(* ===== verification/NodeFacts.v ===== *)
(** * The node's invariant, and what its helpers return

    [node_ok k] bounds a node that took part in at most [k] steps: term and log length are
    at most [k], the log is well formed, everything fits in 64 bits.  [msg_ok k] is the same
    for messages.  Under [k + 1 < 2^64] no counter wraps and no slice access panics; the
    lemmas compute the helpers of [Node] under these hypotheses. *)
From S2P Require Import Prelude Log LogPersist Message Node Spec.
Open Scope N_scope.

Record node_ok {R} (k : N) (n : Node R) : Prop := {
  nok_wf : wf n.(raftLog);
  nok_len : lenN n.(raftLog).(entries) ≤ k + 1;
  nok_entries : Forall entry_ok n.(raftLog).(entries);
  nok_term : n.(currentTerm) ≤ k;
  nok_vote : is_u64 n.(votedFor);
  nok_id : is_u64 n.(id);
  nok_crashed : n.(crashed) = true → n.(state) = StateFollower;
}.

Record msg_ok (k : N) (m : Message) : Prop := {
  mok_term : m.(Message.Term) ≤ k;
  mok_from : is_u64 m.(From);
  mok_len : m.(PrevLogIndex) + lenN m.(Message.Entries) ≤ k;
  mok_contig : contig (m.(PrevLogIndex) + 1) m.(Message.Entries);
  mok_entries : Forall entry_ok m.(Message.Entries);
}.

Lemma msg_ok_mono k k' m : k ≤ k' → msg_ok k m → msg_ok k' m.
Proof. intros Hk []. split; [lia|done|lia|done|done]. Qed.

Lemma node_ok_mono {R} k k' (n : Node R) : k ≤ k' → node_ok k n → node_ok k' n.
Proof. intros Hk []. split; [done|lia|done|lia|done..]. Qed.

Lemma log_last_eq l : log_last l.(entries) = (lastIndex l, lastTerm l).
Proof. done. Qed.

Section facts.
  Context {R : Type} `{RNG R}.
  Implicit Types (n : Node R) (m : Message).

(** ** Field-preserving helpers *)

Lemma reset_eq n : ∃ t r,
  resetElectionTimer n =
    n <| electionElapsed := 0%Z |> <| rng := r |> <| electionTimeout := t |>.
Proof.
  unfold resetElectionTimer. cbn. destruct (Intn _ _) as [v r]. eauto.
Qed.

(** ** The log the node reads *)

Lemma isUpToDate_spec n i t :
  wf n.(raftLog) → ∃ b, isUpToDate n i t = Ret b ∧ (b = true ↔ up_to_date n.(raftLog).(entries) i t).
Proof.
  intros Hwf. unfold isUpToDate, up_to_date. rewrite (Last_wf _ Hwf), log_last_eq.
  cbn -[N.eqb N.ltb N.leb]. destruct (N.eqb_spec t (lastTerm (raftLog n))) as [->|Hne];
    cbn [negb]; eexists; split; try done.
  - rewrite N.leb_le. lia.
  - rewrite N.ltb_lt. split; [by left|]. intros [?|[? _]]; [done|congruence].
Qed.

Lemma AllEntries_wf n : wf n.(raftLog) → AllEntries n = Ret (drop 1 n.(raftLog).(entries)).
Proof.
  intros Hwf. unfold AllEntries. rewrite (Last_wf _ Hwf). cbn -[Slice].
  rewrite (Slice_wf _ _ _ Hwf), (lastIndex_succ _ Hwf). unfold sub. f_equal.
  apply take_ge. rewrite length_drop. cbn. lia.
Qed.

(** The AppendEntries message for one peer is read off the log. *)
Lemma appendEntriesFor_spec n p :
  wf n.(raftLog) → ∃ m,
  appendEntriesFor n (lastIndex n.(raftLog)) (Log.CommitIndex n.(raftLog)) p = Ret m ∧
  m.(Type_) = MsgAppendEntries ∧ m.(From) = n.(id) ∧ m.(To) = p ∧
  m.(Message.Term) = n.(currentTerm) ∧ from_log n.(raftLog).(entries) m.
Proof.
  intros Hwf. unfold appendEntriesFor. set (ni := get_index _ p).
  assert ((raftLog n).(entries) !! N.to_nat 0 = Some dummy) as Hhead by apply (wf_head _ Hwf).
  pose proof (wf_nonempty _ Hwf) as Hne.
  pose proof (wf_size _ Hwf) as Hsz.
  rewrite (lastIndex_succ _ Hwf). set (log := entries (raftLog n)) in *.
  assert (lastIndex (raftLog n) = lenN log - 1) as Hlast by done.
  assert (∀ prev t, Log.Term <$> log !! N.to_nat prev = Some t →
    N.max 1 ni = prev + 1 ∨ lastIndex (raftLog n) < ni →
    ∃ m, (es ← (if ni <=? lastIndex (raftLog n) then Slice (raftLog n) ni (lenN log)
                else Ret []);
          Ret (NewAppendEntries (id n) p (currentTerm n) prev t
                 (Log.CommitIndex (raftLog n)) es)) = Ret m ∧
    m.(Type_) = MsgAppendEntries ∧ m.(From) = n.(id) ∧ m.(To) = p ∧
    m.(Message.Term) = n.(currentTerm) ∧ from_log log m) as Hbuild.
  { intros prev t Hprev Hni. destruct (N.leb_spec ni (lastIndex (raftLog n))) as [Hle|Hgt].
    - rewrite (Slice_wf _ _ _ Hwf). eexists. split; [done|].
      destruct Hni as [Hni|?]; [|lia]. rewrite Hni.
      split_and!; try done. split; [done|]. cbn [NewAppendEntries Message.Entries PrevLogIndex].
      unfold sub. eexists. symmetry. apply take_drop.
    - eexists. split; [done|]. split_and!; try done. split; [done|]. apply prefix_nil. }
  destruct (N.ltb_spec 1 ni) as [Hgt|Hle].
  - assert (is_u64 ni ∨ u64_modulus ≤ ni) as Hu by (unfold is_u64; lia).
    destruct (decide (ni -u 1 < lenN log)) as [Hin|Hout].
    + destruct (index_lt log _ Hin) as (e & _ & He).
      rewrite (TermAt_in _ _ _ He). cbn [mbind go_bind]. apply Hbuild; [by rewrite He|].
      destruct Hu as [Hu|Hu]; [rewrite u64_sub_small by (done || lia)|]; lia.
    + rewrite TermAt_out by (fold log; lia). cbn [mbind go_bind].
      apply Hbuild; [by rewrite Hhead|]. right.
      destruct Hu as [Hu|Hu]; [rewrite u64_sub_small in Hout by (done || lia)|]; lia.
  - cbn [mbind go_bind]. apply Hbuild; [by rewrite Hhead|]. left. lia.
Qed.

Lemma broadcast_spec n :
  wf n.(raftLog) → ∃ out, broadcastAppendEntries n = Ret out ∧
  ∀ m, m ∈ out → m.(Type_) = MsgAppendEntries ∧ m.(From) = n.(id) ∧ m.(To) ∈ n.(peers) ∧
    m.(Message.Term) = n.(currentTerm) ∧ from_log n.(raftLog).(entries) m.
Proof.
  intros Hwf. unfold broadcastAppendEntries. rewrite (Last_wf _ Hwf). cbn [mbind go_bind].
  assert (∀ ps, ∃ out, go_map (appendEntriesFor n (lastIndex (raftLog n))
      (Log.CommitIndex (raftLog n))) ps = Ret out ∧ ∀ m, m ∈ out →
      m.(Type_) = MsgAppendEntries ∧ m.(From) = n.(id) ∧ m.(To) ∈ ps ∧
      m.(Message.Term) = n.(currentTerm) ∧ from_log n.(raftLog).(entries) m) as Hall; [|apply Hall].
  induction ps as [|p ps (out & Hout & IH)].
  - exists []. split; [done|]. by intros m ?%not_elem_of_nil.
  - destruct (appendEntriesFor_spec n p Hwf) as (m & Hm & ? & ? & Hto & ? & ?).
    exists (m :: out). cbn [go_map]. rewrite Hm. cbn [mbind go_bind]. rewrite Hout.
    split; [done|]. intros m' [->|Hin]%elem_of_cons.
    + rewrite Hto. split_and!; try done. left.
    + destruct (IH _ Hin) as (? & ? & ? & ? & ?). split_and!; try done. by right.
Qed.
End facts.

* [Your objective]
All lines of the listing holding the string "CommitIndex" must be returned, copied as they stand.

* [Output below]
  appendEntriesFor n (lastIndex n.(raftLog)) (Log.CommitIndex n.(raftLog)) p = Ret m ∧
                 (Log.CommitIndex (raftLog n)) es)) = Ret m ∧
      (Log.CommitIndex (raftLog n))) ps = Ret out ∧ ∀ m, m ∈ out →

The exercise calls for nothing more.